(* ===== verification/Pinctrl.v ===== *)
(** * The pin controllers of the BCM2712 (gpio-bcm/gpio.c, gpio-aon-bcm/gpio.c)

    The two tools are one program over two register layouts.  Here is the
    program, with the layout as a record: which bits of which register hold
    the function and the pull of a pin, the widths of the banks, the name
    tables.  [GpioBcm.v] and [GpioAon.v] give the layouts as the sources
    compute them.  [debug] is the constant 0: its lines are left out. *)
From S2P Require Import Prelude Gpio GpioTables.
Open Scope Z_scope.

(** The stepping of the SoC; it decides layouts and names. *)
Inductive stepping := STEPPING_C1 | STEPPING_D0.

#[export] Instance stepping_eq_dec : EqDecision stepping.
Proof. solve_decision. Defined.

(** libfdt, a library: [F] is a device tree; a property is its length in
    bytes with its data as 32-bit cells. *)
Class Libfdt (F : Type) := {
  fdt_node_offset_by_compatible : F -> Z -> string -> Z;
  fdt_get_property : F -> Z -> string -> option (Z * list Z)
}.

Definition GPIO_BANK_NUM : Z := 2.
Definition BCM2712_GIO_DATA : Z := 4.
Definition BCM2712_GIO_IODIR : Z := 8.
Definition DIR_UNSET : Z := 4294967295.
Definition DIR_INPUT : Z := 0.
Definition DIR_OUTPUT : Z := 1.
Definition NUM_ALT_FUNCS : Z := 8.
Definition FSEL_COUNT : Z := 8.
Definition FUNC_NAME_MAX_LEN : nat := 30.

__YOUR INSTRUCTIONS__:
Show the lines above with "program".

__TASK RESULT__:
    The two tools are one program over two register layouts.  Here is the
    program, with the layout as a record: which bits of which register hold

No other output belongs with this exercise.